Whitehorse fundraiser supports blood cancer research

Carol Deuling doesn't have a bucket list. She's never been the type of person to put things off, to wait until retirement to do what she wants. She's travelled a lot, and worked part-time for many years.

Carol Deuling doesn’t have a bucket list. She’s never been the type of person to put things off, to wait until retirement to do what she wants.

She’s travelled a lot, and worked part-time for many years. She took every fifth year off work, and spent a while living as a ski bum.

“I’ve always tried to live life to the fullest,” she explained.

So when Deuling was diagnosed in 2010 with multiple myeloma, an incurable blood cancer, she was able to tell her nurse that she was OK. There wasn’t anything she still had a burning desire to do that she hadn’t already done.

Five years later, Deuling still goes hiking. She still attends fitness classes at the Canada Games Centre every week, though she can’t lift as much weight as she used to. She’s energetic, and looks younger than her 63 years.

And now, she’s busy going door-to-door to Whitehorse’s small businesses, asking them to donate prizes for a silent auction that will be part of a fundraiser on Thursday evening for the Leukemia and Lymphoma Society of Canada.

There are currently about 100,000 Canadians living with leukemia, lymphoma, or myeloma, the major types of blood cancers. Together, leukemia and lymphoma account for almost half of childhood cancers.

Multiple myeloma, the illness that Deuling is fighting, is a cancer of the plasma cells in the blood. Over time, abnormal plasma cells build up in the bone marrow, and often lead to infection, fragile bones, and kidney failure. Many patients don’t survive longer than five years with the disease.

Back in 2010, it was the pain in her bones that drove Deuling to seek out medical attention. She was flown from Whitehorse to the Vancouver General Hospital, where she learned she had cancer, and that the disease had caused several fractures in her spine. She spent four months in Vancouver, where she underwent chemotherapy and had a stem-cell transplant to slow the illness’s progression.

When she came back to Whitehorse in April 2010, it took a while for her to get back on her feet. She was on heavy painkillers for several months, and had to get used to not going to work.

But by the next summer, she was hiking again.

“That’s what got me into shape,” she said. “I was bound and determined.”

She started going to classes at the Canada Games Centre, which helped her spend time with friends.
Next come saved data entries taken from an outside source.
(** A truthy [data.error] always takes the error branch; what is shown
    depends on whether the value can be converted to a string. *)
Lemma settled_truthy_error (data e : JSValue) (indicator : nat) (w : World) :
  Get data (lit "error") = Normal e -> ToBoolean e = true ->
  settled (JsonResolved data) indicator w
  = (Normal tt,
     rendered 0
       (match ToString e with
        | Some text => lit "Error: " ++ text
        | None => lit "Network error: " ++ wording (host w) NoPrimitiveValue
        end)
       indicator w).
Proof.
  intros Hg Hb. cbn [settled].
  destruct (ToString e) as [text|] eqn:Ht.
  - unfold catch. now rewrite (onData_error data e text).
  - unfold catch, onData, bind. rewrite removeTypingIndicator_eq.
    unfold lift. rewrite Hg, Hb, Ht. unfold liftOr, throw.
    change (wording (host w) NoPrimitiveValue)
      with (errorMessage (host w) (Builtin NoPrimitiveValue)).
    exact (onError_after_throw (Builtin NoPrimitiveValue) 0 indicator w).
Qed.

Example waitingPage_shape :
  chatMessages waitingPage
  = [messageElement 0 user (lit "09:41") (lit "Hi"); typingElement 1]
  /\ inFlight waitingPage
     = [{| url := lit "/api/consult?question=Hi&category=general";
           typingIndicator := 1 |}].
Proof. split; reflexivity. Qed.

(** The scenario of the specification: the answer follows the question. *)
Example scenario_answer :
  chatMessages
    (step (Settle 0 (JsonResolved answerBody)) waitingPage)
  = [messageElement 0 user (lit "09:41") (lit "Hi");
     messageElement 2 ai (lit "09:41") (lit "Track receivables weekly.")].
Proof. reflexivity. Qed.
(** * Knowledge-graph disambiguation: [aipipeline/knowledge_graph/kg_utilities.py]

    A shallow embedding of [DataDisambiguation.run] and of the helpers it
    calls, followed by the properties of the specification that were
    checked against it.

    Conventions.
    - A Python [str] is a [string]; labels are compared the way Python
      compares [str] values, lexicographically by character code.
    - A node or relationship dict is a record with the keys the code reads.
    - The language model, the two text-to-record converters of
      [unstructured_data_utils] and [json.dumps] are collaborators of
      [run]: they are Variables of the section [Disambiguation].  The
      language model carries a state of its own, so that two calls with the
      same messages may answer differently.
    - [run] has no exception handler: a collaborator that raises aborts the
      call.  The model covers the calls whose collaborators return.
    - [run] is embedded twice: on values ([run]), where the requests to
      the language model are the only effect, and on a store of objects
      ([run_heap]), where the lists and dicts are allocated, read and
      extended in place.  [run_heap_refines] relates the two. *)

From Stdlib Require Import List String Ascii Bool Arith Lia.
From Stdlib Require Import Sorting.Sorted Sorting.Permutation OrderedTypeEx.
From stdpp Require Import gmap.
Import ListNotations.

Local Open Scope string_scope.
Local Open Scope list_scope.

(** ** Python string literals *)

Definition dquote : ascii := "034"%char.
Definition newline : ascii := "010"%char.
Definition backtick : ascii := "096"%char.
Definition NL : string := String newline EmptyString.

(** The source's literals contain double quotes.  They are written here
    with a backtick in place of each double quote (no literal of the source
    contains a backtick) and [py] puts the double quotes back. *)
Fixpoint py (s : string) : string :=
  match s with
  | EmptyString => EmptyString
  | String c s' => String (if Ascii.eqb c backtick then dquote else c) (py s')
  end.

(** A triple-quoted literal, given line by line: every line of the list is
    followed by a newline. *)
Fixpoint text_lines (ls : list string) : string :=
  match ls with
  | [] => EmptyString
  | l :: ls' => String.append l (String.append NL (text_lines ls'))
  end.

(** The strings of a list, one after the other. *)
Definition join_strings (ls : list string) : string :=
  fold_right String.append EmptyString ls.

(** ** The prompt texts (lines 20-55) *)

Definition generate_system_message_for_nodes : string :=
  py (text_lines
    [ "Your task is to identify if there are duplicated nodes and if so merge them into one nod. Only merge the nodes that refer to the same entity."
    ; "You will be given different datasets of nodes and some of these nodes may be duplicated or refer to the same entity. "
    ; "The datasets contains nodes in the form [ENTITY_ID, TYPE, PROPERTIES]. When you have completed your task please give me the "
    ; "resulting nodes in the same format. Only return the nodes and relationships no other text. If there is no duplicated nodes return the original nodes."
    ; ""
    ; "When defining the propreties for the nodes please use wellknwon types from schema.org that match the entity TYPE."
    ; ""
    ; "Here is an example of the input you will be given:"
    ; "[`alice`, `Person`, {`age`: 25, `occupation`: `lawyer`, `name`:`Alice`}], [`bob`, `Person`, {`occupation`: `journalist`, `name`: `Bob`}], [`alice.com`, `Webpage`, {`url`: `www.alice.com`}], [`bob.com`, `Webpage`, {`url`: `www.bob.com`}]"
    ]).

Definition generate_system_message_for_relationships : string :=
  py (text_lines
    [ ""
    ; "Your task is to identify if a set of relationships make sense."
    ; "If they do not make sense please remove them from the dataset."
    ; "Some relationships may be duplicated or refer to the same entity. "
    ; "Please merge relationships that refer to the same entity."
    ; "The datasets contains relationships in the form [ENTITY_ID_1, RELATIONSHIP, ENTITY_ID_2, PROPERTIES]."
    ; "You will also be given a set of ENTITY_IDs that are valid."
    ; "Some relationships may use ENTITY_IDs that are not in the valid set but refer to a entity in the valid set."
    ; "If a relationships refer to a ENTITY_ID in the valid set please change the ID so it matches the valid ID."
    ; "When you have completed your task please give me the valid relationships in the same format. Only return the relationships no other text."
    ; ""
    ; "When defining the propreties for the relationships please use wellknwon types from schema.org that mathed the RELATIONSHIP type."
    ; ""
    ; "Here is an example of the input you will be given:"
    ; "[`alice`, `roommate`, `bob`, {`start`: 2021}], [`alice`, `owns`, `alice.com`, {}], [`bob`, `owns`, `bob.com`, {}]"
    ]).

(** The f-string of lines 53-55: the line [ Here is the data:], then
    [data], then a newline. *)
Definition generate_prompt (data : string) : string :=
  String.append " Here is the data:"
    (String.append NL (String.append data NL)).

(** ** [re.findall(internalRegex, text)] with [internalRegex = "\[(.*?)\]"]

    The pattern has one group, so [findall] returns the text of the group
    of every match, matches being taken leftmost first and not
    overlapping.  A match starts at a [[]; the lazy [.*?] then takes as few
    characters as possible up to the first []], and [.] does not match a
    newline (no flag is given), so the attempt at that [[] fails when a
    newline or the end of the text comes before a []]. *)

(** [scan_close s] is the group of a match whose [[] is followed by [s]:
    the characters before the first []], if no newline precedes it. *)
Fixpoint scan_close (s : string) : option string :=
  match s with
  | EmptyString => None
  | String c s' =>
      if Ascii.eqb c "]"%char then Some EmptyString
      else if Ascii.eqb c newline then None
      else match scan_close s' with
           | Some m => Some (String c m)
           | None => None
           end
  end.

(** [findall_from skip s]: the matches in [s], where the first [skip]
    characters belong to a match already taken and start no new one. *)
Fixpoint findall_from (skip : nat) (s : string) : list string :=
  match s with
  | EmptyString => []
  | String c s' =>
      match skip with
      | S k => findall_from k s'
      | O =>
          if Ascii.eqb c "["%char then
            match scan_close s' with
            | Some m => m :: findall_from (S (String.length m)) s'
            | None => findall_from 0 s'
            end
          else findall_from 0 s'
      end
  end.
Definition is_poll (e : Event) : bool :=
  match e with EvCall (POAImageReady _) _ => true | _ => false end.

Definition is_fetch (e : Event) : bool :=
  match e with EvCall (POAGetImageData _ _ _) _ => true | _ => false end.

Definition is_properties (e : Event) : bool :=
  match e with EvCall (POAGetCameraProperties _) _ => true | _ => false end.

(** The device index a call of [POAGetCameraProperties] asks for. *)
Definition asked_index (e : Event) : option Z :=
  match e with
  | EvCall (POAGetCameraProperties nIndex) _ => Some nIndex
  | _ => None
  end.

(** The camera ID and the model name a successful call of
    [POAGetCameraProperties] came back with. *)
Definition listed_camera (e : Event) : option (Z * string) :=
  match e with
  | EvCall c r =>
      match c in SdkCall R return R → option (Z * string) with
      | POAGetCameraProperties _ => λ r,
          if is_ok r.1 then Some (cameraID r.2, cameraModelName r.2) else None
      | _ => λ _, None
      end r
  | _ => None
  end.

(** The cameras whose properties could be read, in the order of the calls. *)
Definition listed_cameras (t : list Event) : list (Z * string) :=
  omap listed_camera t.

(** Every camera whose properties could be read has its ID and model name
    in the map. *)
Definition entry_for_each (m : gmap Z string) (t : list Event) : Prop :=
  ∀ id model, (id, model) ∈ listed_cameras t → m !! id = Some model.

(** The cameras that are the first in the list to report their ID. *)
Definition first_listed (l : list (Z * string)) (id : Z) (model : string) : Prop :=
  ∃ i : nat, l !! i = Some (id, model)
    ∧ ∀ (j : nat) model', (j < i)%nat → l !! j ≠ Some (id, model').

(** *** Polling *)

(** The poll lets [while(!pCamera->isImgDataAvailable())] go on: the status
    is [POA_OK] and the flag is [POA_TRUE]. *)
Definition cpp_available (e : Event) : bool :=
  match e with
  | EvCall c r =>
      match c in SdkCall R return R → bool with
      | POAImageReady _ => λ r, is_ok r.1 && bool_decide (r.2 = POA_TRUE)
      | _ => λ _, false
      end r
  | _ => false
  end.

(** The poll lets [while(pIsReady == POA_FALSE)] go on: the flag is not
    [POA_FALSE]. *)
Definition c_available (e : Event) : bool :=
  match e with
  | EvCall c r =>
      match c in SdkCall R return R → bool with
      | POAImageReady _ => λ r, negb (bool_decide (r.2 = POA_FALSE))
      | _ => λ _, false
      end r
  | _ => false
  end.

(** A poll that leaves the loop waiting. *)
Definition waiting (available : Event → bool) (e : Event) : Prop :=
  is_poll e = true ∧ available e = false.

(** What a busy wait leaves in the trace: polls that find nothing and, if
    the wait comes to an end, one last poll that finds the image. *)
Definition busy_wait {A World} (available : Event → bool) (fuel : nat)
    (r : Res (World := World) A) : Prop :=
  match r with
  | Ret _ _ t =>
      ∃ t0 e, t = (t0 ++ [e])%list ∧ Forall (waiting available) t0
        ∧ is_poll e = true ∧ available e = true
  | OutOfFuel t => (fuel ≤ length t)%nat ∧ Forall (waiting available) t
  end.

(** *** Frames and files *)

(** A fetch that succeeded: the buffer as the SDK left it and the size that
    was passed. *)
Definition fetched_frame (e : Event) : option (Buffer * Z) :=
  match e with
  | EvCall c r =>
      match c in SdkCall R return R → option (Buffer * Z) with
      | POAGetImageData _ lBufSize _ => λ r,
          if is_ok r.1 then Some (r.2, lBufSize) else None
      | _ => λ _, None
      end r
  | _ => None
  end.

Definition fetched (t : list Event) : list (Buffer * Z) := omap fetched_frame t.

(** A write to a file: its name, the buffer and the number of bytes. *)
Definition written_file (e : Event) : option (string * (Buffer * Z)) :=
  match e with
  | EvFileWrite fileName buf n => Some (fileName, (buf, n))
  | _ => None
  end.

Definition written (t : list Event) : list (string * (Buffer * Z)) :=
  omap written_file t.

Definition is_file_event (e : Event) : bool :=
  match e with
  | EvFileOpen _ | EvFileWrite _ _ _ | EvFileClose _ => true
  | _ => false
  end.

(** What saving one buffer to one file leaves in the trace. *)
Definition save_events (f : string * (Buffer * Z)) : list Event :=
  [EvFileOpen f.1; EvFileWrite f.1 f.2.1 f.2.2; EvFileClose f.1].

Definition is_start (e : Event) : bool :=
  match e with EvCall (POAStartExposure _ _) _ => true | _ => false end.

(** [n; n - 1; ...; 1]: the values [img_cout] goes through. *)
Fixpoint countdown (n : nat) : list Z :=
  match n with
  | O => []
  | S n' => Z.of_nat n :: countdown n'
  end.

Definition raw8_name (img_cout : Z) : string :=
  pretty img_cout +:+ "_raw8_image_data.bin".

Definition raw16_name (img_cout : Z) : string :=
  pretty img_cout +:+ "_raw16_image_data.bin".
And she hasn’t stopped since, even after learning in October 2011 that her cancer had returned.

Since late 2011, Deuling has been taking chemotherapy drugs from her home in Whitehorse. Six weeks ago, she was told the cancer was growing, and that she’d have to start taking a stronger medication. The new medication makes her a little nauseated, but she’s still keeping up her daily routine.

“I’m living with cancer, but I don’t want it to be my focus,” she said. “I want to continue my life.”

The Yukon can be a difficult place to live with cancer. There are currently more than 130 new cancer diagnoses in the territory each year, and many patients like Deuling will require costly trips to Vancouver or other cities for treatment.

The Yukon government subsidizes those costs – Deuling’s plane tickets have been paid for, and she’s entitled to a daily stipend when she’s away. But she said the stipend often wouldn’t be enough to pay for a hotel in Vancouver.

Deuling is lucky – she used to live in Vancouver, and she has friends there. But that’s not the case for everyone.

“If I would have gone to Vancouver and not known anyone, it would have been really lonely,” she said.

Those challenges are part of the reason the Yukon Hospital Foundation established the Yukoners Cancer Care Fund in 2013. The fund, which offers one-time gifts of $1,000 to individuals and families fighting cancer, is a way of ensuring that money donated by Yukoners goes to Yukoners.

“The cancer journey is difficult and expensive and stressful,” said Harmony Hunter, manager of partnership and engagement with the Yukon Hospital Foundation. “I think it’s just really important that the community gives back to each other.”

Since 2013, the fund has raised over $50,000 and has helped 34 families.

In other ways, though, Deuling believes Whitehorse is the perfect community for people in need of support.

“It’s an amazing community,” she said. “There’s a real sense of caring for everybody. You know everybody and you want to help them any way you can.”

She said she’s received support from all corners in Whitehorse, whether it’s from neighbours who go out walking with her, or from Air North employees, who give her a special seat on her flights to and from Vancouver.

She said it’s that same spirit of giving that motivated Debbie Gohl and Shari Worsfold to put on this Thursday’s event to raise money for the Leukemia and Lymphoma Society of Canada. The money will go to cancer research, to help find a cure for illnesses like Deuling’s.

Gohl and Worsfold plan to run a half-marathon in San Francisco in support of the cause.

“We need to be grateful more often for what we have,” Gohl said. “I believe in people’s generosity.”

The prizes at the silent auction will include local pottery, quilting, photography, a stone massage, and various gift certificates.

The fundraiser will take place on Oct. 1 at the Association franco-yukonnaise at 302 Strickland, from 7 to 9 p.m.